It’s graduation season once again, and every year that means a surge in accidental damage repairs in our facilities, but particularly in Burlington for its proximity to UVM. It’s mostly alcoholic beverages that get spilled during this peak party time at local colleges, but we have seen tea, coffee, and cola thrown in for good measure.

If you spill on your laptop, it’s best to turn it off but pressing and holding the power button. You’ll also want to position the screen at a ninety degree angle and invert the computer for liquid to pool on the relatively inexpensive keyboard instead of the main logic board or other more costly components. Additionally, you’ll want to wait—a week perhaps—for the inside to dry out. Of course, feel free to remove the bottom case of your laptop with a 00 phillips head driver, particularly if you need access to your hard drive and the data on it.
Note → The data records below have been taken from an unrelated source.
(** C25. The interrupt table after intr_init() and any sequence of registrations
    that name each vector at most once, external ones in 0x20 to 0x2f and
    internal ones elsewhere: all succeed, and for every vector the processor
    reads from the table a present gate into the kernel's code segment at the
    stub of that vector.  A registered vector has the privilege level of its
    registration, a trap gate if it was registered with interrupts on and an
    interrupt gate otherwise, and the handler of its registration; any other
    vector has level 0, an interrupt gate and no handler.  So user code can
    invoke exactly the vectors registered with level 3.  A second registration
    of a vector fails. *)
Theorem handlers_installed (stubs : Z → Z) (l : list registration) (s : istate) :
  (∀ v, 0 ≤ v < 256 → 0 < stubs v < 2 ^ 32) → Forall reg_ok l → NoDup (r_vec <$> l) →
  length (idt s) = 256%nat → intr_handlers s = replicate 256 None →
  ∃ s', bind (intr_init stubs) (λ _, regs_run stubs l) s = Ok (tt, s') ∧
    (∀ v, 0 ≤ v < 256 → ∃ g, idt s' !! Z.to_nat v = Some g ∧
       gate_offset g = stubs v ∧ gate_selector g = SEL_KCSEG ∧ gate_present g = 1 ∧ gate_system g = 0 ∧
       match registered v l with
       | Some r => gate_dpl g = r_dpl r ∧ gate_type g = (if r_level r then 15 else 14) ∧
                   intr_handlers s' !! Z.to_nat v = Some (Some (r_handler r))
       | None => gate_dpl g = 0 ∧ gate_type g = 14 ∧ intr_handlers s' !! Z.to_nat v = Some None
       end) ∧
    ∀ r, reg_ok r → registered (r_vec r) l ≠ None → reg_run stubs r s' = Panic.
Proof.
  intros Hst Hl Hnd Hi Hh. destruct (intr_init_table stubs Hst s Hi Hh) as (s1 & E1 & H1).
  destruct (regs_run_table stubs Hst s1 [] l H1 Hl Hnd) as (s' & E & [Hlen Hidt Hhan]). cbn [app] in Hidt, Hhan. exists s'.
  rewrite (bind_ok _ _ _ _ _ E1). split; [done|]. split.
  2: { intros r Hr Hn. by eapply register_twice; [split|..]. }
  intros v Hv. rewrite Hhan, Hidt by done. eexists. split; [reflexivity|].
  assert (∀ r, registered v l = Some r → 0 ≤ r_dpl r ≤ 3) as Hd.
  { intros r Hr. unfold registered in Hr. apply List.find_some in Hr as [Hin _].
    rewrite Forall_forall in Hl. apply reg_vec, Hl. by apply list_elem_of_In. }
  destruct (registered v l) as [r|]; cbn [from_option].
  - destruct (gate_fields (stubs v) (r_dpl r) (if r_level r then 15 else 14)) as (? & ? & ? & ? & ? & ?); [by apply Hst|by apply Hd|by destruct (r_level r)|].
    auto 10.
  - destruct (gate_fields (stubs v) 0 14) as (? & ? & ? & ? & ? & ?); [by apply Hst|done|done|]. auto 10.
Qed.

(** The registrations of a kernel with user programs: the exceptions, the system
    call, the timer, the keyboard, the serial port and the disks. *)
Definition boot_registrations : list registration :=
  exception_registrations 1 2 ++
  [Int 48 3 true 3 "syscall"; Ext 32 4 "8254 Timer"; Ext 33 5 "8042 Keyboard"; Ext 36 6 "serial"; Ext 46 7 "ide0"; Ext 47 7 "ide1"].
Definition demo_stubs (v : Z) : Z := 3222274048 + 16 * v.
Definition demo_istate : istate :=
  mk_istate (mk_kernel booted ∅ []) [] (replicate 256 0) (replicate 256 None) (replicate 256 []) (replicate 256 0) [].

(** User code can invoke the vectors 3, 4, 5 and 0x30. *)
Lemma handlers_installed_witness :
  filter (λ v, from_option r_dpl 0 (registered v boot_registrations) = 3) (seqZ 0 256) = [3; 4; 5; 48] ∧
  ∃ s', bind (intr_init demo_stubs) (λ _, regs_run demo_stubs boot_registrations) demo_istate = Ok (tt, s') ∧
    (∀ v, 0 ≤ v < 256 → ∃ g, idt s' !! Z.to_nat v = Some g ∧
       gate_offset g = demo_stubs v ∧ gate_selector g = SEL_KCSEG ∧ gate_present g = 1 ∧ gate_system g = 0 ∧
       match registered v boot_registrations with
       | Some r => gate_dpl g = r_dpl r ∧ gate_type g = (if r_level r then 15 else 14) ∧
                   intr_handlers s' !! Z.to_nat v = Some (Some (r_handler r))
       | None => gate_dpl g = 0 ∧ gate_type g = 14 ∧ intr_handlers s' !! Z.to_nat v = Some None
       end) ∧
    ∀ r, reg_ok r → registered (r_vec r) boot_registrations ≠ None → reg_run demo_stubs r s' = Panic.
Proof.
  split; [vm_compute; reflexivity|].
  apply (handlers_installed demo_stubs boot_registrations demo_istate).
  - intros v Hv. unfold demo_stubs. lia.
  - unfold boot_registrations, exception_registrations. cbn [app]. repeat (apply Forall_cons_2; [cbn; lia|]). apply Forall_nil_2.
  - apply (bool_decide_eq_true_1 _). vm_compute. reflexivity.
  - reflexivity.
  - reflexivity.
Defined.

(** ** Messages *)

Definition with_con (c : list Z) (s : istate) : istate :=
  mk_istate (i_kernel s) c (idt s) (intr_handlers s) (intr_names s) (unexpected_cnt s) (pic s).

Definition plain (t : string) : list item := Plain <$> chars t.
Definition none : spec := mk_spec [] Absent Absent INT.
Definition hex (flags : string) (width : Z) (type : arg_type) (v : Z) : item :=
  Unsigned (mk_spec (chars flags) (Digits width) Absent type) (chr "x") v.

Lemma plain_items_ok t : forallb (λ c, negb (c =? 0) && negb (c =? chr "%")) (chars t) = true → Forall item_ok (plain t).
Proof.
  intros Ht. apply Forall_fmap, Forall_forall. intros c Hc. rewrite forallb_forall in Ht.
  apply list_elem_of_In, Ht in Hc. unfold compose. cbn [item_ok]. bool_hyps. done.
Qed.

Lemma hex_ok flags width type v :
  forallb (λ c, bool_decide (is_Some (flag_of c))) (chars flags) = true → 0 ≤ width < 2147483648 →
  in_unsigned type v → item_ok (hex flags width type v).
Proof.
  intros Hf Hw Hv. split; [|split; [apply list_elem_of_In; cbn; tauto|done]]. split; [|by split]. split_and!; try done.
  cbn. apply Forall_forall. intros c Hc. rewrite forallb_forall in Hf.
  apply (bool_decide_eq_true_1 _), Hf. by apply list_elem_of_In.
Qed.

Lemma none_integer_ok : int_spec_ok none.
Proof. split; [by split|by split]. Qed.

Lemma text_ok t : is_text t → item_ok (Text none (Some t)).
Proof. intros Ht. by split. Qed.

Lemma say_ok its format args s :
  Forall item_ok its → chars format ++ [10; 0] = concat (item_text <$> its) ++ [0] → args = concat (item_args <$> its) →
  ∃ c, say format args s = Ok (tt, with_con c s).
Proof.
  intros Hi Hf ->. unfold say, lift, __printf. rewrite Hf, printf_ok by done. by eexists.
Qed.

Ltac items := repeat first
  [ apply Forall_nil_2 | apply Forall_app_2; [apply plain_items_ok; reflexivity|]
  | apply Forall_cons_2; [first [apply text_ok; assumption | apply hex_ok; [reflexivity|lia|assumption] | done]|] ].

(** Frames and tables as the processor and intr_init() leave them. *)
Record frame_ok (cr2 : Z) (f : intr_frame) : Prop := {
  fo_words : in_u32 cr2 ∧ in_u32 (error_code f) ∧ in_u32 (eip f) ∧ in_u32 (eax f) ∧ in_u32 (ebx f) ∧ in_u32 (ecx f) ∧
    in_u32 (edx f) ∧ in_u32 (esi f) ∧ in_u32 (edi f) ∧ in_u32 (esp f) ∧ in_u32 (ebp f) ∧ in_u32 (vec_no f);
  fo_segments : 0 ≤ cs f < 65536 ∧ 0 ≤ ds f < 65536 ∧ 0 ≤ es f < 65536 ∧ 0 ≤ ss f < 65536
}.

Lemma u32_word v : in_u32 v → u32 v = v.
Proof. apply u32_small. Qed.

Ltac print its :=
  match goal with |- context [say ?f ?a ?s] =>
    let c := fresh "c" in let E := fresh in
    destruct (say_ok its f a s) as [c E];
      [items|reflexivity|cbn; rewrite ?u32_word by assumption; reflexivity|];
    first [rewrite (bind_ok _ _ _ _ _ E) | rewrite E]; clear E
  | |- context [bind (say ?f ?a) ?k ?s] =>
    let c := fresh "c" in let E := fresh in
    destruct (say_ok its f a s) as [c E];
      [items|reflexivity|cbn; rewrite ?u32_word by assumption; reflexivity|];
    rewrite (bind_ok _ _ _ _ _ E); clear E
  end.

Lemma dump_ok cr2 f nm s :
  frame_ok cr2 f → intr_names s !! Z.to_nat (vec_no f) = Some nm → is_text nm →
  ∃ c, intr_dump_frame cr2 f s = Ok (tt, with_con c s).
Proof.
  intros [(H1 & H2 & H3 & H4 & H5 & H6 & H7 & H8 & H9 & H10 & H11 & H12) (S1 & S2 & S3 & S4)] Hn Ht.
  assert (in_u32 (cs f) ∧ in_u32 (ds f) ∧ in_u32 (es f) ∧ in_u32 (ss f)) as (U1 & U2 & U3 & U4) by (unfold in_u32; lia).
  unfold intr_dump_frame, name_of. rewrite bind_assoc, bind_get, (bind_deref _ _ _ _ Hn).
  print (plain "Interrupt " ++ hex "#0" 4 INT (vec_no f) :: plain " (" ++ Text none (Some nm) :: plain ") at eip=" ++
    [Pointer none (eip f); Plain 10]).
  print (plain " cr2=" ++ hex "0" 8 INT cr2 :: plain " error=" ++ hex "0" 8 INT (error_code f) :: [Plain 10]).
  print (plain " eax=" ++ hex "0" 8 INT (eax f) :: plain " ebx=" ++ hex "0" 8 INT (ebx f) :: plain " ecx=" ++
    hex "0" 8 INT (ecx f) :: plain " edx=" ++ hex "0" 8 INT (edx f) :: [Plain 10]).
  print (plain " esi=" ++ hex "0" 8 INT (esi f) :: plain " edi=" ++ hex "0" 8 INT (edi f) :: plain " esp=" ++
    hex "0" 8 INT (esp f) :: plain " ebp=" ++ hex "0" 8 INT (ebp f) :: [Plain 10]).
  print (plain " cs=" ++ hex "0" 4 SHORT (cs f) :: plain " ds=" ++ hex "0" 4 SHORT (ds f) :: plain " es=" ++
    hex "0" 4 SHORT (es f) :: plain " ss=" ++ hex "0" 4 SHORT (ss f) :: [Plain 10]).
  by eexists.
Qed.

(** ** A fault in user code *)

Lemma on_i_ok {A} (m : M istate A) s a i : m (x_i s) = Ok (a, i) → on_i m s = Ok (a, with_i i s).
Proof. intros E. unfold on_i, lift. by rewrite E. Qed.

(** kill() marks the record of the thread. *)
Definition killed (t : Z) (s : xstate) : xstate :=
  match Wait.procs (x_wait s) !! t with
  | None => s
  | Some q =>
      let p := Wait.o_wait_status q in
      with_wait (Wait.set_statuses (alter (Wait.with_killed 1) p) (x_wait s)) s
  end.

Lemma killed_with_i i t s : with_i i (killed t s) = killed t (with_i i s).
Proof. unfold killed. change (x_wait (with_i i s)) with (x_wait s). by destruct (Wait.procs (x_wait s) !! t). Qed.

Lemma kill_status_ok s t q w :
  Wait.procs (x_wait s) !! t = Some q → Wait.statuses (x_wait s) !! Wait.o_wait_status q = Some w →
  on_wait (Wait.kill_status t) s = Ok (tt, killed t s).
Proof.
  intros Hq Hw.
  assert (alter (Wait.with_killed 1) (Wait.o_wait_status q) (Wait.statuses (x_wait s)) =
          <[Wait.o_wait_status q := Wait.with_killed 1 w]> (Wait.statuses (x_wait s))) as E.
  { apply map_eq. intros x. destruct (decide (x = Wait.o_wait_status q)) as [->|Hne];
      [by rewrite lookup_insert_eq, lookup_alter_eq, Hw|by rewrite lookup_insert_ne, lookup_alter_ne]. }
  unfold killed. rewrite Hq. unfold Wait.set_statuses. cbv zeta. rewrite E.
  unfold on_wait, lift, Wait.kill_status, Wait.proc_at, Wait.ws_at, Wait.put_ws. run.
  rewrite Hq. cbn [deref]. run. by rewrite (bind_deref _ _ _ _ Hw).
Qed.

(** The messages change the console only. *)
Lemma con_sched c s : ksched (with_con c s) = ksched s.
Proof. done. Qed.
Lemma con_con c c' s : with_con c (with_con c' s) = with_con c s.
Proof. done. Qed.
Lemma con_names c s : intr_names (with_con c s) = intr_names s.
Proof. done. Qed.

(** A running thread with a name that can be printed, outside interrupt
    handlers. *)
Record faulting (s : istate) (th : thread) : Prop := {
  fa_inv : sched_inv (ksched s);
  fa_context : in_external_intr (ksched s) = false;
  fa_thread : threads (ksched s) !! cur (ksched s) = Some th;
  fa_name : is_text (name th)
}.

Lemma name_of_ok f nm s : intr_names s !! Z.to_nat (vec_no f) = Some nm → name_of (vec_no f) s = Ok (nm, s).
Proof. intros Hn. unfold name_of. rewrite bind_get, Hn. done. Qed.

Section faults.
Context (dev : Z) (n : nat) (cr2 : Z) (f : intr_frame) (nm : list Z) (Hf : frame_ok cr2 f) (Hnm : is_text nm).

Lemma kill_starts s th : faulting (x_i s) th →
  kill dev n cr2 f s =
    (if cs f =? SEL_UCSEG then
       on_wait (Wait.kill_status (cur (ksched s)));;;
       let* nm := on_i (name_of (vec_no f)) in
       on_i (say "%s: dying due to interrupt %#04x (%s)." [str (name th); Word (vec_no f); str nm]);;;
       on_i (intr_dump_frame cr2 f);;;
       on_i (say "%s: exit(%d)" [str (name th); Word (u32 (-1))]);;;
       thread_exit dev n (cur (ksched s))
     else if cs f =? SEL_KCSEG then
       on_i (intr_dump_frame cr2 f);;;
       panic
     else
       let* nm := on_i (name_of (vec_no f)) in
       on_i (say "Interrupt %#04x (%s) in unknown segment %04x" [Word (vec_no f); str nm; Word (cs f)]);;;
       thread_exit dev n (cur (ksched s))) s.
Proof.
  intros [Hi He Hth Hname]. unfold kill. erewrite bind_ok by (apply on_sched_ok, thread_current_ok, Hi).
  rewrite set_ksched_same. run. by rewrite (bind_deref _ _ _ _ Hth).
Qed.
We sell a ton of keyboard protectors, and many of these sales follow a liquid spill repair. Do yourself a favor and keep the liquids far from your computers and/or pick up one of these keyboard covers. Remember, with AirPlay, there’s no need to DJ from iTunes on your computer. Your library can be streamed directly from your iPhone or iPod touch to an AirPort express or Apple TV. It’s very cool and could save a bundle.

I won’t republish my annual condensation article, but with the humidity, it’s worth another read from our archives. Scroll down to issue 722.

As always, thanks for reading, and keep in touch.

Matt
matt@smalldog.com

 
   
     
  Reader Feedback: Whole House Surge Protection  
   
 

Hi Matt,

I appreciated your article on the surged iMac. We live out in eastern Chittenden County, and we experience a lot of power outages. In the early 90’s, when we lived on the Main Road in Huntington, we noticed that the light bulbs in our home were not lasting very long. When we looked into the problem, we learned that we were near the end of the power line, and each time we lost power, we experienced a power surge when the power was restored, and that it was likely impacting our light bulbs amongst other things in our home.

We also learned that you could get a surge protector that you install on your circuit breaker to protect from surges entering your house from the main power line. This has greatly extended the life of our bulbs and no doubt has protected our electrical appliances and computers. We’ve since moved and are serviced by another utility, and we lose power even more frequently. When we built this house, we put a surge suppressor on the circuit breaker, and we still use suppressors as an interface between our larger electrical appliances and the wall outlet.

You might want to pass this along to any of your rural customers who lose power frequently.

Cheers,
Gary

 
   
     
  Don't Swap That Board!  
   
 

If you’ve ever seen an actual hard drive, you are familiar with their basic shape and construction. On the underside of all hard drives is a printed circuit board, or PCB. It is this board that often contains the drive’s firmware and information about bad sectors; it also controls the flow of power and data to and from the drive. In many instances of hard drive failure, there is nothing wrong mechanically, but the PCB itself has failed.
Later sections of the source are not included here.